Output the lines below exactly, please, from the first line until the line with "destruct (computeDominators _", counting both.

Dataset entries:

────────────────────

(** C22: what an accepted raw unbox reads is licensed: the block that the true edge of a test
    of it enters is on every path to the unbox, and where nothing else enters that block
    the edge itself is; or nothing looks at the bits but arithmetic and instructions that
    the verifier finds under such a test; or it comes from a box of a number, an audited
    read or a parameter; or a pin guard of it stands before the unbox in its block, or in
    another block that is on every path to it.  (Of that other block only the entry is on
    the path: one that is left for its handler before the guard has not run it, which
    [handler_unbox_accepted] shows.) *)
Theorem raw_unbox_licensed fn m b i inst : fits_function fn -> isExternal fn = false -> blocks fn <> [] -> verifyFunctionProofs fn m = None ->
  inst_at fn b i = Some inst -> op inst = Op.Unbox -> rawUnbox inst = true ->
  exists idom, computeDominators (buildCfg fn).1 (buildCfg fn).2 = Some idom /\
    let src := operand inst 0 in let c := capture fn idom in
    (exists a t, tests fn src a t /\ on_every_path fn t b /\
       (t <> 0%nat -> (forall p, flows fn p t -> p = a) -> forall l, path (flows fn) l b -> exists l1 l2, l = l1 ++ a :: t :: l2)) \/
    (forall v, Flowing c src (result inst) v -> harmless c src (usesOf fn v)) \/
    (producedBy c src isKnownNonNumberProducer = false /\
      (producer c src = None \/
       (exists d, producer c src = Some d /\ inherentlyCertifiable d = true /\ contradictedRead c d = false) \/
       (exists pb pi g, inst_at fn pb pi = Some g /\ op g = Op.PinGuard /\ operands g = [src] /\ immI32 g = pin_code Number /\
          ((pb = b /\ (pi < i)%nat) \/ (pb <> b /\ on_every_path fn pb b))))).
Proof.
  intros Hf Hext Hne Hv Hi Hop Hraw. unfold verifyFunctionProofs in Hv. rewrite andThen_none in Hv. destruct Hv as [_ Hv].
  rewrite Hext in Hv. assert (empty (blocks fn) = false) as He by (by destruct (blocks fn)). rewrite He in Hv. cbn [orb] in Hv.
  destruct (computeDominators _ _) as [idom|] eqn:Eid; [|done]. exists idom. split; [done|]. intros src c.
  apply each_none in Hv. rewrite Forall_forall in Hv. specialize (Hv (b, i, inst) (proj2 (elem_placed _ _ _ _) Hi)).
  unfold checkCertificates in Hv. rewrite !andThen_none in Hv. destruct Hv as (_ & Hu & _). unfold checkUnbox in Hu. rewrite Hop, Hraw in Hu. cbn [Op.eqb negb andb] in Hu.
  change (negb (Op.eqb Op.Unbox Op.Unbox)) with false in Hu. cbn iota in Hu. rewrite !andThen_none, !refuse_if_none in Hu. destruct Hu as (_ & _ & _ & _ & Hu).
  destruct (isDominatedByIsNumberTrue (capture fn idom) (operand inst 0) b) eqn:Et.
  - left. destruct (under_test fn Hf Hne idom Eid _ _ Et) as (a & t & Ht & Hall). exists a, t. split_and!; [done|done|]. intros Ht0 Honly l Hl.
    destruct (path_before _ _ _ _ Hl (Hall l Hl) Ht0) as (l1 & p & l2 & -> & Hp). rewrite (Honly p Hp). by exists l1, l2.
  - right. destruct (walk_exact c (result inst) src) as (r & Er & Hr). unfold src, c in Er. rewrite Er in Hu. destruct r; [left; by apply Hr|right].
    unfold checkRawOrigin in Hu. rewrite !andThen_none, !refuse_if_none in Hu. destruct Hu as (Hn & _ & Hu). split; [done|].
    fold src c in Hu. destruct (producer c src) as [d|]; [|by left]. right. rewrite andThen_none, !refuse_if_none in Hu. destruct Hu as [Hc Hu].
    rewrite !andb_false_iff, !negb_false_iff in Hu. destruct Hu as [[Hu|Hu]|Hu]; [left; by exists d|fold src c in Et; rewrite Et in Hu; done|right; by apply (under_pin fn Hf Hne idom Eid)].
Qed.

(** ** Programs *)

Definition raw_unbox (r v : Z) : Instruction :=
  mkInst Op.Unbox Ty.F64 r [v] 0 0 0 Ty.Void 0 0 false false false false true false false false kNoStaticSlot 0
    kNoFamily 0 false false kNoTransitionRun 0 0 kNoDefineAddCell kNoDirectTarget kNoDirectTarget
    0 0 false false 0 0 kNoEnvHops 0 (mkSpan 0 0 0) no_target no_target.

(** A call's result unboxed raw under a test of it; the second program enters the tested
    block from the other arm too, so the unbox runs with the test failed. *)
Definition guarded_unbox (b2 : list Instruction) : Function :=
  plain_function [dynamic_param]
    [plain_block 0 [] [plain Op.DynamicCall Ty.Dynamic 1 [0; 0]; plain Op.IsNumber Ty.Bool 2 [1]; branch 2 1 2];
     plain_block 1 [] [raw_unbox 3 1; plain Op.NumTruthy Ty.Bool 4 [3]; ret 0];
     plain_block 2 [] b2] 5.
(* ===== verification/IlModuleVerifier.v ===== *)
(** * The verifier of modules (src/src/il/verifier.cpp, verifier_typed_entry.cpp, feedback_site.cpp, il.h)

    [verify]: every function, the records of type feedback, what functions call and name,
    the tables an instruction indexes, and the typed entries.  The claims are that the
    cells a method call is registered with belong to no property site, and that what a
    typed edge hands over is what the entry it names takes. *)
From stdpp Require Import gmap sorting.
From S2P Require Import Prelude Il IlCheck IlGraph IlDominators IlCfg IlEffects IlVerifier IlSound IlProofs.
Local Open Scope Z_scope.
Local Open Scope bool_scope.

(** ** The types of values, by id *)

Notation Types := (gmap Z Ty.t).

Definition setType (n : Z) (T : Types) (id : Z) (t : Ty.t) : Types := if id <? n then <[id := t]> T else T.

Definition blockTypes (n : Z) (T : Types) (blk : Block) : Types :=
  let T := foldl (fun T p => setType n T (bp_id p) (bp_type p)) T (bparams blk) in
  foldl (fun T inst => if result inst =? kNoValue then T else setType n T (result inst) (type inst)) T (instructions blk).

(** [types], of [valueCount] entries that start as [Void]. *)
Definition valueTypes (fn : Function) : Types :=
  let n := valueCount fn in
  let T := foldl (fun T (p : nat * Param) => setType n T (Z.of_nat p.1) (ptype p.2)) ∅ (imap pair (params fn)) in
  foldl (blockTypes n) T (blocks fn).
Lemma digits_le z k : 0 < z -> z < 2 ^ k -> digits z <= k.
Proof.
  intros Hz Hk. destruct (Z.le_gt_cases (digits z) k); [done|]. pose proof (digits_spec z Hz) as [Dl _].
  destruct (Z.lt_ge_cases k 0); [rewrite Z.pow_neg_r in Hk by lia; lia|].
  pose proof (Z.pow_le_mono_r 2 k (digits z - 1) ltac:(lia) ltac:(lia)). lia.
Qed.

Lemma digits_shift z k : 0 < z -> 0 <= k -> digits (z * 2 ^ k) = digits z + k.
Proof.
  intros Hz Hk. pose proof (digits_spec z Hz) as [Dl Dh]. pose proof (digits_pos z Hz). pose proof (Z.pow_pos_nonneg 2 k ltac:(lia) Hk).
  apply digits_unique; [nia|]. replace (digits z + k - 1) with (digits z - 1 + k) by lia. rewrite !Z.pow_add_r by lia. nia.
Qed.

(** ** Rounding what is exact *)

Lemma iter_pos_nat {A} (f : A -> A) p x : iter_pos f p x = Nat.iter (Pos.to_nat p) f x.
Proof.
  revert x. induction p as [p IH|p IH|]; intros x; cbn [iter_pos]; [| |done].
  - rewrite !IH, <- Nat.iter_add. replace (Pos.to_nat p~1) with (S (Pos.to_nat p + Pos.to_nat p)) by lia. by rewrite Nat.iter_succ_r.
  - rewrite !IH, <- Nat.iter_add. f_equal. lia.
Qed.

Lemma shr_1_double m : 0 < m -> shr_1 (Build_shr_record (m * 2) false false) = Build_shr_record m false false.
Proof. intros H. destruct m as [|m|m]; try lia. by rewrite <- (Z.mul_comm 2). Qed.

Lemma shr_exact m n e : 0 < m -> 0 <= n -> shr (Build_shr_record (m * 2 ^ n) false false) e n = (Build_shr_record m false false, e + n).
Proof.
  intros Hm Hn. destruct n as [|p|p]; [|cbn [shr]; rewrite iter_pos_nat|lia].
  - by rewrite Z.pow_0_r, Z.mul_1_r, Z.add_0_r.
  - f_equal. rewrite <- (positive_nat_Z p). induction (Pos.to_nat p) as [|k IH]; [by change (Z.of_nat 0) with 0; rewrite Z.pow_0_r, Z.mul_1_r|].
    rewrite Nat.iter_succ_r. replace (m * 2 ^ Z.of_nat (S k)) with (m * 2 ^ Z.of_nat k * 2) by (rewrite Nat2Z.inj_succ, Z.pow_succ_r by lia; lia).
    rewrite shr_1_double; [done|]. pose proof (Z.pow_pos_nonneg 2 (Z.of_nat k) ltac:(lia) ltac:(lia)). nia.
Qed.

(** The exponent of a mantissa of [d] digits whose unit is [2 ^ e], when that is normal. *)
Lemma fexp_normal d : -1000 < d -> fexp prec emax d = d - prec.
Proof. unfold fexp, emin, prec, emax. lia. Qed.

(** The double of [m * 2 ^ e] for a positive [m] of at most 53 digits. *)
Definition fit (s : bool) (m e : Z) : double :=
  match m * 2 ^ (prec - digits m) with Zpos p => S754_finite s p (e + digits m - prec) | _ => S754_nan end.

────────────────────

*Solution to this task*.
(** C22: what an accepted raw unbox reads is licensed: the block that the true edge of a test
    of it enters is on every path to the unbox, and where nothing else enters that block
    the edge itself is; or nothing looks at the bits but arithmetic and instructions that
    the verifier finds under such a test; or it comes from a box of a number, an audited
    read or a parameter; or a pin guard of it stands before the unbox in its block, or in
    another block that is on every path to it.  (Of that other block only the entry is on
    the path: one that is left for its handler before the guard has not run it, which
    [handler_unbox_accepted] shows.) *)
Theorem raw_unbox_licensed fn m b i inst : fits_function fn -> isExternal fn = false -> blocks fn <> [] -> verifyFunctionProofs fn m = None ->
  inst_at fn b i = Some inst -> op inst = Op.Unbox -> rawUnbox inst = true ->
  exists idom, computeDominators (buildCfg fn).1 (buildCfg fn).2 = Some idom /\
    let src := operand inst 0 in let c := capture fn idom in
    (exists a t, tests fn src a t /\ on_every_path fn t b /\
       (t <> 0%nat -> (forall p, flows fn p t -> p = a) -> forall l, path (flows fn) l b -> exists l1 l2, l = l1 ++ a :: t :: l2)) \/
    (forall v, Flowing c src (result inst) v -> harmless c src (usesOf fn v)) \/
    (producedBy c src isKnownNonNumberProducer = false /\
      (producer c src = None \/
       (exists d, producer c src = Some d /\ inherentlyCertifiable d = true /\ contradictedRead c d = false) \/
       (exists pb pi g, inst_at fn pb pi = Some g /\ op g = Op.PinGuard /\ operands g = [src] /\ immI32 g = pin_code Number /\
          ((pb = b /\ (pi < i)%nat) \/ (pb <> b /\ on_every_path fn pb b))))).
Proof.
  intros Hf Hext Hne Hv Hi Hop Hraw. unfold verifyFunctionProofs in Hv. rewrite andThen_none in Hv. destruct Hv as [_ Hv].
  rewrite Hext in Hv. assert (empty (blocks fn) = false) as He by (by destruct (blocks fn)). rewrite He in Hv. cbn [orb] in Hv.
  destruct (computeDominators _ _) as [idom|] eqn:Eid; [|done]. exists idom. split; [done|]. intros src c.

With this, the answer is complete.